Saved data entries
^^^^^^^^

(** The body of [Foo(int i)]: [m_v.store(i, order)]. *)
Definition Foo_ctor_body (o : nat) (i : Z) (mem : memory) (cur : view)
    : option (memory * view) :=
  h ← cells mem !! o;
  let '(h', cur') := atomic_store (m_v o) (o_ctor_store v) i h cur in
  Some (set_cell o h' mem, cur').

(** [void do_work()]: [m_v.fetch_add(1, order)]. *)
Definition do_work (o : nat) (mem : memory) (cur : view)
    : option (memory * view) :=
  h ← cells mem !! o;
  '(_, h', cur') ← atomic_fetch_add (m_v o) (o_do_work v) 1 h cur;
  Some (set_cell o h' mem, cur').

(** [int count() const]: [return m_v.load(order)]. *)
Definition count (o : nat) (p : pick) (mem : memory) (cur : view)
    : option (Z * view) :=
  h ← cells mem !! o;
  atomic_load (m_v o) (o_count v) p h cur.

(** The steps of the constructor, in the order of the member
    declarations; the body comes last. *)
Inductive ctor_step :=
  | init_m_thread
  | init_m_v
  | ctor_body.

Definition ctor_steps : list ctor_step :=
  if thread_before_counter v then [init_m_thread; init_m_v; ctor_body]
  else [init_m_v; init_m_thread; ctor_body].

(** The condition of [~Foo()]: [m_thread.joinable()]. *)
Definition Foo_dtor_joins (h : thread_handle) : bool :=
  match h with
  | joinable => true
  | _ => false
  end.

End members.

(** ** Invariants of memory *)

(** Every history is well formed and knows only existing messages. *)
Record mem_wf (mem : memory) : Prop := {
  cond_wf : hist_wf m_cond (cond mem);
  cond_closed : hist_closed (hist_len mem) (cond mem);
  cell_wf o h : cells mem !! o = Some h → hist_wf (m_v o) h;
  cell_closed o h : cells mem !! o = Some h → hist_closed (hist_len mem) h;
}.

(** The counter of an object counts from the constructor's store: the
    message at [base] holds [i], and every later message holds one more
    than the message before it. *)
Definition counts_from (base : nat) (i : Z) (h : history Z) : Prop :=
  ∀ t x, hvals h !! t = Some x → base ≤ t →
    x = wrap_int (i + Z.of_nat (t - base)).

#[export] Instance thread_handle_eq_dec : EqDecision thread_handle.
Proof. solve_decision. Defined.

#[export] Instance ctor_step_eq_dec : EqDecision ctor_step.
Proof. solve_decision. Defined.

#[export] Instance memory_eq_dec : EqDecision memory.
Proof. solve_decision. Defined.

Lemma mem_wf_map_Forall mem :
  mem_wf mem ↔
  hist_wf m_cond (cond mem) ∧ hist_closed (hist_len mem) (cond mem) ∧
  map_Forall (λ o h, hist_wf (m_v o) h ∧ hist_closed (hist_len mem) h)
    (cells mem).
Proof.
  split.
  - intros []. split_and!; [done..|]. intros o h Ho. eauto.
  - intros (? & ? & Hc). split; [done..| |]; intros o h Ho; by apply (Hc o h).
Qed.

#[export] Instance mem_wf_dec mem : Decision (mem_wf mem).
Proof.
  refine (cast_if (decide (hist_wf m_cond (cond mem) ∧
    hist_closed (hist_len mem) (cond mem) ∧
    map_Forall (λ o h, hist_wf (m_v o) h ∧ hist_closed (hist_len mem) h)
      (cells mem))));
    by rewrite mem_wf_map_Forall.
Defined.

Lemma counts_from_Forall base i h :
  counts_from base i h ↔
  Forall (λ tx : nat * Z, base ≤ tx.1 →
            tx.2 = wrap_int (i + Z.of_nat (tx.1 - base))) (imap pair (hvals h)).
Proof.
  rewrite Forall_lookup. split.
  - intros Hc t [t' x] (y & Hy & [= -> ->])%list_lookup_imap_Some. simpl. eauto.
  - intros HF t x Hx Hbt. apply (HF t (t, x)); [|done].
    apply list_lookup_imap_Some. eauto.
Qed.

#[export] Instance counts_from_dec base i h : Decision (counts_from base i h).
Proof.
  refine (cast_if (decide (Forall (λ tx : nat * Z, base ≤ tx.1 →
    tx.2 = wrap_int (i + Z.of_nat (tx.1 - base))) (imap pair (hvals h)))));
    by rewrite counts_from_Forall.
Defined.

(** ** Lemmas on memory *)

Section memory_lemmas.
Implicit Types (mem : memory) (o : nat) (h : history Z) (cur : view).

Lemma hist_len_set_cell o h mem l :
  hist_len (set_cell o h mem) l
  = if decide (l = m_v o) then length h else hist_len mem l.
Proof.
  destruct (decide (l = m_v o)) as [->|Hne]; simpl.
  - by rewrite lookup_insert_eq.
  - destruct l as [|o']; [done|]. simpl.
    rewrite lookup_insert_ne; [done|congruence].
Qed.

Lemma hist_len_set_cond hc mem l :
  hist_len (set_cond hc mem) l
  = if decide (l = m_cond) then length hc else hist_len mem l.
Proof. by destruct l. Qed.

Lemma hist_len_cell mem o h : cells mem !! o = Some h → hist_len mem (m_v o) = length h.
Proof. simpl. by intros ->. Qed.

(** Replacing a history by a longer one makes no location shorter. *)
Lemma hist_len_set_cell_le o h mem l :
  hist_len mem (m_v o) ≤ length h → hist_len mem l ≤ hist_len (set_cell o h mem) l.
Proof. rewrite hist_len_set_cell. case_decide; by simplify_eq. Qed.

Lemma hist_len_set_cond_le hc mem l :
  length (cond mem) ≤ length hc → hist_len mem l ≤ hist_len (set_cond hc mem) l.
Proof. rewrite hist_len_set_cond. case_decide; by simplify_eq. Qed.

Lemma mem_wf_set_cell o h mem :
  mem_wf mem → hist_len mem (m_v o) ≤ length h →
  hist_wf (m_v o) h → hist_closed (hist_len (set_cell o h mem)) h →
  mem_wf (set_cell o h mem).
Proof.
  intros [] Hlen Hwf Hcl.
  pose proof (λ l, hist_len_set_cell_le o h mem l Hlen) as Hle.
  split; simpl.
  - done.
  - by eapply hist_closed_mono.
  - intros o' h' [[-> ->]|[_ ?]]%lookup_insert_Some; eauto.
  - intros o' h' [[-> ->]|[_ ?]]%lookup_insert_Some; [done|].
    eapply hist_closed_mono; eauto.
Qed.

Lemma mem_wf_set_cond hc mem :
  mem_wf mem → length (cond mem) ≤ length hc →
  hist_wf m_cond hc → hist_closed (hist_len (set_cond hc mem)) hc →
  mem_wf (set_cond hc mem).
Proof.
  intros [] Hlen Hwf Hcl.
  pose proof (λ l, hist_len_set_cond_le hc mem l Hlen) as Hle.
  split; simpl; eauto using hist_closed_mono.
Qed.

Lemma mem_wf_init : mem_wf memory_init.
Proof.
  split; simpl; try done.
  - split; [done|]. intros [|t] m Hm; simplify_eq/=. view_solver.
  - intros [|t] m Hm; simplify_eq/=. apply view_closed_empty.
Qed.

(** A closed view of an initialised counter is within its history. *)
Lemma view_closed_cell mem cur o h :
  view_closed (hist_len mem) cur → cells mem !! o = Some h →
  vget cur (m_v o) ≤ pred (length h).
Proof. intros Hc Ho. specialize (Hc (m_v o)). simpl in Hc. by rewrite Ho in Hc. Qed.

Lemma view_closed_cond mem cur :
  view_closed (hist_len mem) cur → vget cur m_cond ≤ pred (length (cond mem)).
Proof. intros Hc. apply (Hc m_cond). Qed.

End memory_lemmas.

#[export] Hint Resolve mem_wf_init view_closed_cell view_closed_cond : acond.

(** ** The member functions *)

Section member_lemmas.
Context (v : variant).
Implicit Types (mem : memory) (o : nat) (h : history Z) (cur : view).

(** What [do_work] returns, read off its definition. *)
Lemma do_work_Some o mem cur mem' cur' :
  do_work v o mem cur = Some (mem', cur') ↔
  ∃ h x h',
    cells mem !! o = Some h ∧
    atomic_fetch_add (m_v o) (o_do_work v) 1 h cur = Some (x, h', cur') ∧
    mem' = set_cell o h' mem.
Proof.
  unfold do_work. split.
  - intros (h & Hh & ([[x h'] c] & Hfa & ?)%bind_Some)%bind_Some.
    simplify_eq. eauto 10.
  - intros (h & x & h' & -> & Hfa & ->). simpl. by rewrite Hfa.
Qed.

Lemma count_Some o p mem cur x cur' :
  count v o p mem cur = Some (x, cur') ↔
  ∃ h, cells mem !! o = Some h ∧
       atomic_load (m_v o) (o_count v) p h cur = Some (x, cur').
Proof.
  unfold count. split.
  - intros (h & Hh & ?)%bind_Some. eauto.
  - intros (h & -> & ?). done.
Qed.

Lemma Foo_ctor_body_Some o i mem cur mem' cur' :
  Foo_ctor_body v o i mem cur = Some (mem', cur') ↔
  ∃ h, cells mem !! o = Some h ∧
       mem' = set_cell o (atomic_store (m_v o) (o_ctor_store v) i h cur).1 mem ∧
       cur' = (atomic_store (m_v o) (o_ctor_store v) i h cur).2.
Proof.
  unfold Foo_ctor_body. split.
  - intros (h & Hh & ?)%bind_Some. simplify_eq/=. eauto.
  - intros (h & -> & -> & ->). done.
Qed.

(** On an object whose counter is not initialised the member functions
    have no defined result. *)
Lemma do_work_uninitialised o mem cur :
  cells mem !! o = None → do_work v o mem cur = None.
Proof. unfold do_work. by intros ->. Qed.

Lemma count_uninitialised o p mem cur :
  cells mem !! o = None → count v o p mem cur = None.
Proof. unfold count. by intros ->. Qed.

^^^^^^^^

**The problem:**
Write out the lines of the entries, word for word, from the first through the one containing "x = wrap_int (i + Z.of_nat (t - base)).", and stop at that line.

**Your solution:**
(** The body of [Foo(int i)]: [m_v.store(i, order)]. *)
Definition Foo_ctor_body (o : nat) (i : Z) (mem : memory) (cur : view)
    : option (memory * view) :=
  h ← cells mem !! o;
  let '(h', cur') := atomic_store (m_v o) (o_ctor_store v) i h cur in
  Some (set_cell o h' mem, cur').

(** [void do_work()]: [m_v.fetch_add(1, order)]. *)
Definition do_work (o : nat) (mem : memory) (cur : view)
    : option (memory * view) :=
  h ← cells mem !! o;
  '(_, h', cur') ← atomic_fetch_add (m_v o) (o_do_work v) 1 h cur;
  Some (set_cell o h' mem, cur').

(** [int count() const]: [return m_v.load(order)]. *)
Definition count (o : nat) (p : pick) (mem : memory) (cur : view)
    : option (Z * view) :=
  h ← cells mem !! o;
  atomic_load (m_v o) (o_count v) p h cur.

(** The steps of the constructor, in the order of the member
    declarations; the body comes last. *)
Inductive ctor_step :=
  | init_m_thread
  | init_m_v
  | ctor_body.

Definition ctor_steps : list ctor_step :=
  if thread_before_counter v then [init_m_thread; init_m_v; ctor_body]
  else [init_m_v; init_m_thread; ctor_body].

(** The condition of [~Foo()]: [m_thread.joinable()]. *)
Definition Foo_dtor_joins (h : thread_handle) : bool :=
  match h with
  | joinable => true
  | _ => false
  end.

End members.

(** ** Invariants of memory *)

(** Every history is well formed and knows only existing messages. *)
Record mem_wf (mem : memory) : Prop := {
  cond_wf : hist_wf m_cond (cond mem);
  cond_closed : hist_closed (hist_len mem) (cond mem);
  cell_wf o h : cells mem !! o = Some h → hist_wf (m_v o) h;
  cell_closed o h : cells mem !! o = Some h → hist_closed (hist_len mem) h;
}.

(** The counter of an object counts from the constructor's store: the
    message at [base] holds [i], and every later message holds one more
    than the message before it. *)
Definition counts_from (base : nat) (i : Z) (h : history Z) : Prop :=
  ∀ t x, hvals h !! t = Some x → base ≤ t →
    x = wrap_int (i + Z.of_nat (t - base)).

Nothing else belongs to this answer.